[Dataset entries]
Lemma Rpower_17_lt (x c : R) :
  0 < x -> 0 < c -> x ^ 17 < c ^ 10 -> Rpower x 1.7 < c.
Proof.
  intros Hx Hc H. rewrite Rpower_17_10 by assumption.
  rewrite (Rpower_10_inv Hc) at 1.
  apply Rlt_Rpower_l; [lra|]. split; [now apply pow_lt | assumption].
Qed.

Lemma Rpower_17_ge (x c : R) :
  0 < x -> 0 < c -> c ^ 10 <= x ^ 17 -> c <= Rpower x 1.7.
Proof.
  intros Hx Hc H. rewrite Rpower_17_10 by assumption.
  rewrite (Rpower_10_inv Hc) at 1.
  apply Rle_Rpower_l; [lra|]. split; [now apply pow_lt | assumption].
Qed.

Lemma exp_03_upper : exp 0.3 <= 1.3505.
Proof. apply (@exp_le_by_poly 0.3 1.3505 1); [lra | lra |]. cbn. lra. Qed.

Lemma ln_e1_bounds : 1.3 <= ln (exp 1 + 1) <= 1.3135.
Proof.
  assert (Hl := exp_1_lower). assert (Hu := exp_1_upper).
  split.
  - apply ln_ge_by_exp.
    replace 1.3 with (1 + 0.3) by lra. rewrite exp_plus.
    assert (H3 := exp_03_upper). assert (P3 := exp_pos 0.3).
    apply Rle_trans with (2.718282 * 1.3505); [|lra].
    apply Rmult_le_compat; lra.
  - apply ln_le_by_exp; [lra|].
    apply Rle_trans with 3.718282; [lra|].
    apply (@exp_ge_by_poly 1.3135 3.718282 7); [lra|]. cbn. lra.
Qed.

Lemma ln_2_bounds : 0.67 <= ln 2 <= 0.73.
Proof.
  split.
  - apply ln_ge_by_exp.
    apply (@exp_le_by_poly 0.67 2 1); [lra | lra |]. cbn. lra.
  - apply ln_le_by_exp; [lra|].
    apply (@exp_ge_by_poly 0.73 2 3); [lra|]. cbn. lra.
Qed.

Lemma ln_39_lower : 3.655 <= ln 39.
Proof.
  apply ln_ge_by_exp.
  replace 3.655 with (INR 3 + 0.655) by (cbn; lra).
  rewrite exp_plus, exp_nat.
  assert (Hu := exp_1_upper). assert (P1 := exp_pos 1).
  assert (H3 : exp 1 ^ 3 <= 2.718282 ^ 3) by (apply pow_incr; lra).
  assert (H6 : exp 0.655 <= 1.926).
  { apply (@exp_le_by_poly 0.655 1.926 2); [lra | lra |]. cbn. lra. }
  assert (P6 := exp_pos 0.655).
  assert (P3 : 0 < exp 1 ^ 3) by now apply pow_lt.
  apply Rle_trans with (2.718282 ^ 3 * 1.926); [|cbn; lra].
  apply Rmult_le_compat; lra.
Qed.

(** Where a raw value is rounded to. *)
Lemma Math_round_eq (x : R) (k : Z) :
  IZR k - / 2 <= x < IZR k + / 2 -> Math_round x = k.
Proof. intros H. unfold Math_round. apply Zfloor_eq. lra. Qed.

Lemma raw_bounds (p lo hi a b : R) :
  0 < p -> 0 < lo -> lo <= ln (p + 1) <= hi ->
  0 < a -> 0 < b -> a ^ 10 <= lo ^ 17 -> hi ^ 17 < b ^ 10 ->
  a * 11 <= Spec.raw p < b * 11.
Proof.
  intros Hp Hlo [Hl Hh] Ha Hb Hal Hhb. unfold Spec.raw.
  assert (Hx : 0 < ln (p + 1)) by lra.
  assert (H1 : a <= Rpower (ln (p + 1)) 1.7).
  { apply Rpower_17_ge; try assumption.
    apply Rle_trans with (1 := Hal). apply pow_incr. lra. }
  assert (H2 : Rpower (ln (p + 1)) 1.7 < b).
  { apply Rpower_17_lt; try assumption.
    apply Rle_lt_trans with (2 := Hhb). apply pow_incr. lra. }
  lra.
Qed.

Lemma weirdness_e : weirdness (exp 1) = 17%Z.
Proof.
  assert (P1 := exp_pos 1).
  rewrite weirdness_raw by assumption.
  rewrite (@Math_round_eq _ 17); [reflexivity|].
  assert (H := @raw_bounds (exp 1) 1.3 1.3135 1.5 (35 / 22) P1).
  lapply H; [clear H; intros H | lra].
  specialize (H ln_e1_bounds).
  lapply H; [clear H; intros H | lra].
  lapply H; [clear H; intros H | lra].
  lapply H; [clear H; intros H | cbn; lra].
  lapply H; [clear H; intros H | cbn; lra].
  lra.
Qed.
(** Three courses without a review. *)
Definition unreviewed : frame :=
  Frame 3 (list_to_map
    [("num_subscribers", [CInt 10; CInt 0; CInt 20]);
     ("num_reviews", [CInt 0; CInt 0; CInt 0]);
     ("review_rate", [CFloat (Fin 0); CFloat (Fin 0); CFloat (Fin 0)])]).

(** Five rows, two of them with the identity of a row before. *)
Definition repeated_ids : frame :=
  Frame 5 (list_to_map
    [("course_id", [CInt 1; CInt 2; CInt 1; CInt 3; CInt 2]);
     ("course_title", [CStr "a"; CStr "b"; CStr "c"; CStr "d"; CStr "e"])]).

(** Four rows, one without a title and one without a subject. *)
Definition missing_texts : frame :=
  Frame 4 (list_to_map
    [("course_id", [CInt 1; CInt 2; CInt 3; CInt 4]);
     ("course_title", [CStr "a"; CFloat NaN; CStr "c"; CStr "d"]);
     ("subject", [CStr "X"; CStr "Y"; CFloat NaN; CStr "Z"])]).

Arguments series_map : simpl never.
Arguments series_zip : simpl never.
Arguments series_cmp : simpl never.
Arguments cosine_similarity : simpl never.
Arguments normalize_row : simpl never.

(** * Properties *)

(** ** The result monad *)

Lemma bind_Ok {A B} (r : result A) (f : A → result B) (b : B) :
  r ≫= f = Ok b ↔ ∃ a, r = Ok a ∧ f a = Ok b.
Proof.
  destruct r as [a|e]; simpl; split.
  - eauto.
  - intros (a' & [= <-] & H). exact H.
  - discriminate.
  - intros (a' & [=] & _).
Qed.

Ltac inv_bind H :=
  repeat match type of H with
    | _ ≫= _ = Ok _ =>
        let a := fresh "a" in
        let Ha := fresh "Ha" in
        apply bind_Ok in H; destruct H as (a & Ha & H)
    | mret _ = Ok _ => injection H as H
    | Ok _ = Ok _ => injection H as H
    end.

Lemma traverse_Ok {A B} (f : A → result B) (l : list A) (l' : list B) :
  traverse f l = Ok l' ↔ Forall2 (λ a b, f a = Ok b) l l'.
Proof.
  revert l'. induction l as [|a l IH]; intros l'; simpl.
  - split.
    + intros [= <-]. constructor.
    + intros H. inversion H. reflexivity.
  - split.
    + intros H. inv_bind H. subst l'.
      constructor; [assumption | by apply IH].
    + intros H. inversion H as [|? b ? bs Hab Hl]; subst.
      rewrite Hab. simpl. apply IH in Hl. rewrite Hl. reflexivity.
Qed.

Lemma traverse_length {A B} (f : A → result B) l l' :
  traverse f l = Ok l' → length l' = length l.
Proof. intros H%traverse_Ok. symmetry. by eapply Forall2_length. Qed.

Lemma traverse_lookup {A B} (f : A → result B) l l' i a :
  traverse f l = Ok l' → l !! i = Some a → ∃ b, l' !! i = Some b ∧ f a = Ok b.
Proof. intros H%traverse_Ok Hi. by eapply Forall2_lookup_l in H. Qed.

Lemma traverse_lookup_r {A B} (f : A → result B) l l' i b :
  traverse f l = Ok l' → l' !! i = Some b → ∃ a, l !! i = Some a ∧ f a = Ok b.
Proof. intros H%traverse_Ok Hi. by eapply Forall2_lookup_r in H. Qed.

Lemma traverse_total {A B} (f : A → result B) (g : A → B) l :
  Forall (λ a, f a = Ok (g a)) l → traverse f l = Ok (g <$> l).
Proof.
  intros H. apply traverse_Ok. induction H; constructor; auto.
Qed.
(** X7: [filter] never changes a value.  What it returns is what its
    schema returned, on which the predicate said yes; a failure of the
    schema is thrown on without the predicate being asked; and when the
    predicate says no it throws, with an empty path, the description it
    was given, or [custom "filter failed"] when the message is missing or
    is the empty string. *)
Theorem filter_outcomes (schema : Schema) (keep : value -> M bool)
    (message : option (String.string + ErrorDescription)) (x : value) (h : heap) :
  (forall e h',
      validate x schema h = Throw e h' ->
      filter schema keep message x h = Throw e h')
  /\ (forall v h1 h2,
         validate x schema h = Return v h1 ->
         keep v h1 = Return true h2 ->
         filter schema keep message x h = Return v h2)
  /\ (forall v h1 h2,
         validate x schema h = Return v h1 ->
         keep v h1 = Return false h2 ->
         filter schema keep message x h
         = Throw (ValidationError
                    (mkInfo (match message with
                             | Some (inl m) =>
                                 Custom (if String.eqb m "" then "filter failed"
                                         else m)
                             | Some (inr description) => description
                             | None => Custom "filter failed"
                             end) [])) h2)
  /\ (forall r h',
         filter schema keep message x h = Return r h' ->
         exists h1,
           validate x schema h = Return r h1 /\ keep r h1 = Return true h').
Proof.
  unfold filter, map, bind. split; [| split; [| split]].
  - intros e h' E. now rewrite E.
  - intros v h1 h2 E K. now rewrite E, K.
  - intros v h1 h2 E K. rewrite E, K. unfold fail, throw.
    destruct message as [[m | d] |]; [| reflexivity | reflexivity].
    destruct m as [| c m]; reflexivity.
  - intros r h' E.
    destruct (validate x schema h) as [v h1 | e h1 |]; try discriminate E.
    destruct (keep v h1) as [[|] h2 | e h2 |] eqn:K; try discriminate E.
    injection E as <- <-. now exists h1.
Qed.
(* ===== verification/_CoqProject ===== *)
-Q . S2P
Prelude.v
Views.v
PackedWords.v
Errors.v
Buffers.v
CellBuffers.v
WriteBuffers.v
VectoredBuffers.v
Queue.v
Machine.v
Scenario.v
Invariant.v
GhostLemmas.v
Preservation.v
ResizeLoop.v
DequeuerSteps.v
StepInvariant.v
Concurrent.v
AnyLoad.v
Orderings.v
RaceFree.v
AtomicQueue.v
Linearize.v
Sequential.v
QueueSpec.v
Limits.v
BufferQueues.v
Waker.v
Interleave.v
WakerList.v
AtomicWaker.v
WakerOrderings.v
Synchronized.v
SyncRuns.v
LockFree.v
Progress.v
SyncProgress.v
EnqueueWaiting.v
EnqueueValue.v
DequeueWaiting.v
QueueIter.v
SyncLimits.v
StaleReads.v
DebugText.v
(* ===== verification/CellBuffers.v ===== *)
(** * [ArrayBuffer] and [VecBuffer]
    ([src/src/buffer/array.rs], [src/src/buffer/vec.rs], [init_array] of
    [src/src/utils.rs])

    Both are arrays of [Cell<MaybeUninit<T>>]. They differ on [remove]: the
    array buffer takes the value out of its cell, the vector buffer reads it
    and leaves the bits behind. Both satisfy [BufferLaws]. *)

From S2P Require Import Prelude Buffers.
#[local] Open Scope Z_scope.

(** [init_array(default)] for an array of length [N]. *)
Definition init_array {T} (N : Z) (default : T) : list T :=
  replicate (Z.to_nat N) default.

Module ArrayBuffer.
Record t (T : Type) (N : Z) : Type := mk { cells : list (MaybeUninit T) }.
Arguments mk {T N} cells.
Arguments cells {T N} _.

Section Ops.
Context {T : Type} {N : Z}.

Definition default : t T N := mk (init_array N None).

Definition capacity (self : t T N) : Z := Z.of_nat (length (cells self)).

Definition slice (self : t T N) (r : range) : outcome (list T) :=
  let! cs := index_range (cells self) r in assume_init_all cs.

Definition insert (self : t T N) (index : Z) (value : T) : outcome (t T N) :=
  let! cs := index_set (cells self) index (Some value) in Ret (mk cs).

Definition remove (self : t T N) (i : Z) : outcome (t T N * T) :=
  let! c := index (cells self) i in
  let! cs := index_set (cells self) i None in
  let! x := assume_init c in
  Ret (mk cs, x).

Fixpoint clear_loop (n : nat) (i : Z) (self : t T N) : outcome (t T N) :=
  match n with
  | O => Ret self
  | S n => let! (self, _) := remove self i in clear_loop n (i + 1) self
  end.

Exercise:
Write out only the lines from the very start of the entries above to the line that includes "Lemma exp_03_upper : exp 0.3 <= 1.3505.", both ends included, each one unchanged.

Answer below:
Lemma Rpower_17_lt (x c : R) :
  0 < x -> 0 < c -> x ^ 17 < c ^ 10 -> Rpower x 1.7 < c.
Proof.
  intros Hx Hc H. rewrite Rpower_17_10 by assumption.
  rewrite (Rpower_10_inv Hc) at 1.
  apply Rlt_Rpower_l; [lra|]. split; [now apply pow_lt | assumption].
Qed.

Lemma Rpower_17_ge (x c : R) :
  0 < x -> 0 < c -> c ^ 10 <= x ^ 17 -> c <= Rpower x 1.7.
Proof.
  intros Hx Hc H. rewrite Rpower_17_10 by assumption.
  rewrite (Rpower_10_inv Hc) at 1.
  apply Rle_Rpower_l; [lra|]. split; [now apply pow_lt | assumption].
Qed.

Lemma exp_03_upper : exp 0.3 <= 1.3505.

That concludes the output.